Material shown
* * * * * * *

Definition with_state (s : Session) (st : SessionState)
           (h : option nat) (en : option ending) : Session :=
  mkSession (id s) (kind s) h (projectPath s) (createdAt s)
            (lastActivityAt s) st (outputBuffer s) (attached s) en.

(** What an event records on the session besides the new state. *)
Definition handle_after (s : Session) (e : event) : option nat :=
  match e with
  | spawn_success h => Some h
  | spawn_failure _ | exit_observed _ | grace_period_elapsed => None
  | _ => processHandle s
  end.

Definition ending_after (s : Session) (e : event) : option ending :=
  match e, ended s with
  | spawn_failure d, _ => Some (spawn_failed d)
  | process_exit c, _ => Some (exited c)
  | exit_observed c, None => Some (exited c)
  | grace_period_elapsed, None => Some killed
  | _, en => en
  end.

(** Modelled from the spec: a lifecycle operation takes the edge of the
    graph when there is one and leaves the session alone otherwise. *)
Definition apply (s : Session) (e : event) : Session :=
  match transition (state s) e with
  | Some st => with_state s st (handle_after s e) (ending_after s e)
  | None => s
  end.

Definition run (s : Session) (es : list event) : Session :=
  fold_left apply es s.

(** The states a session is observed in while [es] is applied. *)
Fixpoint observed (s : Session) (es : list event) : list SessionState :=
  state s ::
  match es with
  | [] => []
  | e :: es' => observed (apply s e) es'
  end.

(** A session before its process has been started. *)
Definition fresh_session (sid : string) (now : Z) (k : SessionKind)
           (path : string) : Session :=
  mkSession sid k None path now now spawning [] None None.

(** The outcome of starting the child process. *)
Inductive spawned : Type :=
| spawn_ok (handle : nat)
| spawn_error (d : diagnostics).

Section Manager.

(** Starting the command line tool in a directory, freshly or with its
    resume argument. *)
Variable spawn : SessionKind -> string -> option string -> spawned.

(** Ids for which a prior invocation exists. *)
Variable prior : string -> bool.

(** The resume argument: given when [resumeId] names a prior
    invocation. *)
Definition resume_argument (resumeId : option string) : option string :=
  match resumeId with
  | Some r => if prior r then Some r else None
  | None => None
  end.

(** Modelled from the spec: [Create(kind, projectPath, resumeId?)]. The
    session starts in [spawning]; the resume argument is passed when
    [resumeId] names a prior invocation; the result of the spawn is fed
    to the state graph, and the session is returned in either case. *)
Definition Create (fresh_id : string) (now : Z) (k : SessionKind)
           (path : string) (resumeId : option string) : result Session :=
  let s0 := fresh_session (default fresh_id resumeId) now k path in
  match spawn k path (resume_argument resumeId) with
  | spawn_ok h => Ok (apply s0 (spawn_success h))
  | spawn_error d => Ok (apply s0 (spawn_failure d))
  end.

End Manager.

(** *** The registry and the bridge *)

Record Registry : Type := mkRegistry {
  sessions : gmap string Session;
  connections : gset nat
}.

Inductive pump_end : Type := eof | connection_close.

(** The operations that reach the registry. *)
Inductive op : Type :=
| Attach (sid : string) (conn : nat)
| Input (sid : string) (bytes : string) (now : Z)
| Resize (sid : string) (cols rows : Z)
| Output (sid : string) (chunk : string)
| Terminate (sid : string) (reason : string)
| GraceElapsed (sid : string)
| ProcessExited (sid : string) (code : Z)
| ReaperTick (now : Z)
| PumpEnded (sid : string) (conn : nat) (why : pump_end).

Definition touch (now : Z) (s : Session) : Session :=
  match state s with
  | running =>
      mkSession (id s) (kind s) (processHandle s) (projectPath s)
                (createdAt s) now (state s) (outputBuffer s) (attached s)
                (ended s)
  | _ => s
  end.

Definition attach (conn : nat) (s : Session) : Session :=
  mkSession (id s) (kind s) (processHandle s) (projectPath s) (createdAt s)
            (lastActivityAt s) (state s) (outputBuffer s) (Some conn)
            (ended s).

(** Pump cleanup: the connection leaves the fan-out of the session. *)
Definition detach (conn : nat) (s : Session) : Session :=
  mkSession (id s) (kind s) (processHandle s) (projectPath s) (createdAt s)
            (lastActivityAt s) (state s) (outputBuffer s)
            (match attached s with
             | Some c => if Nat.eqb c conn then None else Some c
             | None => None
             end)
            (ended s).

(** The bounded buffer keeps the newest [cap] chunks. *)
Definition buffer (cap : nat) (chunk : string) (s : Session) : Session :=
  let b := (outputBuffer s ++ [chunk])%list in
  mkSession (id s) (kind s) (processHandle s) (projectPath s) (createdAt s)
            (lastActivityAt s) (state s) (skipn (length b - cap)%nat b)
            (attached s) (ended s).

(** The entry of a terminated session is released. *)
Definition release (sid : string) (m : gmap string Session)
  : gmap string Session :=
  match m !! sid with
  | Some s =>
      match state s with
      | terminated => delete sid m
      | _ => m
      end
  | None => m
  end.

Section Bridge.
Variable idle_threshold : Z.
Variable buffer_cap : nat.

(** The reaper's test: nobody attached and no activity for longer than
    the threshold. *)
Definition idle (now : Z) (s : Session) : bool :=
  match attached s with
  | None => (idle_threshold <? now - lastActivityAt s)%Z
  | Some _ => false
  end.

Definition reap (now : Z) (s : Session) : Session :=
  if idle now s then apply s idle_timeout else s.
(** One round of the loop over a struct. *)
Lemma struct_step_st_sim (fuel : nat) (fields : list (string * value))
    (r : loc) (name : string) (g h : heap) (d : dict) :
  (forall n c g h, (n, c) ∈ fields -> g ⊆ h ->
     spec g h (convert_st fresh_loc fuel c)
          (fun g' o => outcome_is g' (convert_arrow_value_to_python c) o)) ->
  dict_at g h r d ->
  step_sim g h r
    (struct_step
       (map (fun f => (f.1, (is_None f.2, convert_arrow_value_to_python f.2)))
            fields) (Ok d) name)
    (struct_step_st
       (map (fun f => (f.1, (is_None f.2, convert_st fresh_loc fuel f.2)))
            fields) r name).
Proof.
  intros Hc Hat. pose proof Hat as (Hg & Hr & es & Hes & HF).
  unfold struct_step, struct_step_st. cbn [bind].
  rewrite (field_map (fun c => (is_None c, convert_arrow_value_to_python c))).
  rewrite (field_map (fun c => (is_None c, convert_st fresh_loc fuel c))).
  destruct (field fields name) as [c|e] eqn:E; cbn [bind fst snd].
  2:{ exists h, (Raise e), g. repeat split; auto. }
  destruct (is_None c); [apply step_sim_ret, Hat|].
  destruct (Hc name c g h (field_elem _ _ _ E) Hg)
    as (h1 & o1 & g1 & E1 & Hgr1 & Hout).
  destruct (convert_arrow_value_to_python c) as [v|e], o1 as [l|e'];
    try contradiction; cbn [outcome_is bind] in *.
  - eapply step_sim_bind; [exact E1 | exact Hgr1 |].
    pose proof (dict_at_grows _ _ _ _ _ _ Hat Hgr1) as Hat1.
    destruct (setitem_st_sim g1 h1 r d (PStr name) v l Hat1 Hout)
      as (h2 & E2 & Hdom2 & Hat2).
    pose proof Hat2 as (Hg2 & Hr2 & _). pose proof Hat1 as (Hg1 & _).
    unfold dict_setitem. cbn [hashable].
    exists h2, (Ok tt), g1. repeat split; auto; try apply Hat2.
  - subst e'. eapply step_sim_raise_grown; eauto.
Qed.

Lemma spec_conseq {A : Type} (g h : heap) (m : M A)
    (Q Q' : heap -> result A -> Prop) :
  spec g h m Q -> (forall g' r, Q g' r -> Q' g' r) -> spec g h m Q'.
Proof.
  intros (h' & r & g' & E & Hgr & HQ) H. exists h', r, g'. auto.
Qed.

(** A new [dict] filled by a loop whose rounds do what the rounds on
    values do. *)
Lemma spec_dict_loop {A : Type} (pstep : result dict -> A -> result dict)
    (step : loc -> A -> M unit) (Known : heap -> Prop) (idx : list A)
    (g h : heap) :
  (forall g g', g ⊆ g' -> Known g -> Known g') ->
  (forall e x, pstep (Raise e) x = Raise e) ->
  (forall h0 r x, h0 !! r = None -> framed h0 (step r x)) ->
  (forall r x g h d, x ∈ idx -> Known g -> dict_at g h r d ->
                     step_sim g h r (pstep (Ok d) x) (step r x)) ->
  Known g -> g ⊆ h ->
  spec g h
       (result <<- new fresh_loc (ODict []) ;;
        _ <<- forM idx (step result) ;;
        ret result)
       (fun g' o =>
          outcome_is g' (d <- fold_left pstep idx (Ok []) ;; Ok (PDict d)) o).
Proof.
  intros Hmono Hraised Hframed Hstep HK Hg.
  pose proof (fresh_loc_fresh h) as Hfresh.
  set (r := fresh_loc h) in *.
  assert (Hgr : g !! r = None) by (eapply lookup_weaken_None; eassumption).
  assert (Hat : dict_at g (<[r := ODict []]> h) r []).
  { split; [apply insert_subseteq_r; assumption|]. split; [exact Hgr|].
    exists []. split; [apply lookup_insert_eq | constructor]. }
  destruct (forM_sim pstep (step r) r Known idx Hmono Hraised
              (fun x g0 h0 d0 => Hstep r x g0 h0 d0) g _ [] HK Hat)
    as (h2 & o & g2 & E & Hg2 & Hk2 & Hr2 & Hdom2 & Hnew2 & Hm).
  assert (Hh2 : h ⊆ h2).
  { refine (framed_forM h (step r) idx _ _ h2 o _ E).
    - apply Forall_forall. intros x _. apply Hframed, Hfresh.
    - apply insert_subseteq, Hfresh. }
  assert (Hnew : forall x, is_Some (h !! x) -> g !! x = None -> g2 !! x = None).
  { intros x [ox Hx] Hgx. apply Hnew2; [|exact Hgx].
    exists ox. rewrite lookup_insert_ne; [exact Hx|].
    intros <-. rewrite Hfresh in Hx. discriminate Hx. }
  assert (Erun : (result <<- new fresh_loc (ODict []) ;;
                  _ <<- forM idx (step result) ;; ret result) h
                 = match o with
                   | Ok _ => Some (h2, Ok r)
                   | Raise e => Some (h2, Raise e)
                   end).
  { unfold bindM at 1. unfold new. fold r. unfold bindM. rewrite E.
    destruct o; reflexivity. }
  destruct (fold_left pstep idx (Ok [])) as [d|e], o as [[]|e'];
    try contradiction; cbn [bind outcome_is].
  - destruct Hm as (_ & _ & es & Hes & HF).
    exists h2, (Ok r), (<[r := ODict es]> g2). split; [exact Erun|]. split.
    + split; [exact Hh2|]. split; [etrans; [exact Hg2 | apply insert_subseteq, Hr2]|].
      split; [apply insert_subseteq_l; assumption|].
      intros x Hx Hgx. rewrite lookup_insert_ne; [apply Hnew; assumption|].
      intros <-. destruct Hx as [ox Hx]. rewrite Hfresh in Hx. discriminate Hx.
    + eapply reads_dict; [apply lookup_insert_eq|].
      eapply Forall2_impl; [exact HF|]. intros kv e [Hk Hv].
      split; [exact Hk|]. eapply reads_mono; [|exact Hv].
      apply insert_subseteq, Hr2.
  - subst e'. exists h2, (Raise e), g2. split; [exact Erun|].
    split; [|reflexivity]. repeat split; auto.
Qed.
Lemma rotate_left_rep s par x A kx vx hx y B ky vy hy C :
  rep s par (T x A kx vx hx (T y B ky vy hy C)) →
  ∃ s', rotate_left s (Some x) = Ok (Some y, s') ∧
    rep s' par (rot_left (T x A kx vx hx (T y B ky vy hy C))) ∧
    same_outside (T x A kx vx hx (T y B ky vy hy C)) s s'.
Proof.
  intros [Hnd Hc].
  destruct A as [|a Al ka va ha Ar], B as [|b Bl kb vb hb Br],
           C as [|c' Cl kc vc hc Cr];
    cbn [cells_ok root_ptr] in Hc; distinct_split Hnd; destruct_and!;
    unfold rotate_left; sym_begin s; sym_run;
    unfold rot_left, mk; sym_end.
Qed.

End rotate.

Section rebalance.
Context {K V S : Type} `{!NodeStore K V S}.
Implicit Types (s : S) (t l r : tree K V).

Lemma rebalance_at_balanced s par a l k v h r :
  rep s par (T a l k v h r) →
  (ht l - ht r >? 1) = false → (ht l - ht r <? -1) = false →
  ∃ s', rebalance_at s (Some a) = Ok (Some a, s') ∧
    rep s' par (mk a l k v r) ∧ same_outside (T a l k v h r) s s'.
Proof.
  intros [Hnd Hc] Hb1 Hb2.
  destruct l as [|x ll kx vx hx lr], r as [|z rl kz vz hz rr];
    cbn [cells_ok root_ptr ht] in *; distinct_split Hnd; destruct_and!;
    unfold rebalance_at; sym_begin s; sym_run; unfold mk; sym_end.
Qed.

Lemma rebalance_at_LL s par a x ll kx vx hx lr k v h r :
  rep s par (T a (T x ll kx vx hx lr) k v h r) →
  (hx - ht r >? 1) = true → (ht ll >=? ht lr) = true →
  ∃ s', rebalance_at s (Some a) = Ok (Some x, s') ∧
    rep s' par (rot_right (mk a (T x ll kx vx hx lr) k v r)) ∧
    same_outside (T a (T x ll kx vx hx lr) k v h r) s s'.
Proof.
  intros [Hnd Hc] Hb1 Hb2.
  destruct ll as [|a1 l1 k1 v1 h1 r1], lr as [|a2 l2 k2 v2 h2 r2],
           r as [|z rl kz vz hz rr];
    cbn [cells_ok root_ptr ht] in *; distinct_split Hnd; destruct_and!;
    unfold rebalance_at, rotate_right; sym_begin s; sym_run;
    unfold rot_right, mk; sym_end.
Qed.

* * * * * * *

Your instructions
Among the records above, extract exactly the lines from the line with "same_outside (T x" to the line with "unfold rotate_left; sym_begin s; sym_run;", both lines included, and leave out the rest.

Response to the task
    same_outside (T x A kx vx hx (T y B ky vy hy C)) s s'.
Proof.
  intros [Hnd Hc].
  destruct A as [|a Al ka va ha Ar], B as [|b Bl kb vb hb Br],
           C as [|c' Cl kc vc hc Cr];
    cbn [cells_ok root_ptr] in Hc; distinct_split Hnd; destruct_and!;
    unfold rotate_left; sym_begin s; sym_run;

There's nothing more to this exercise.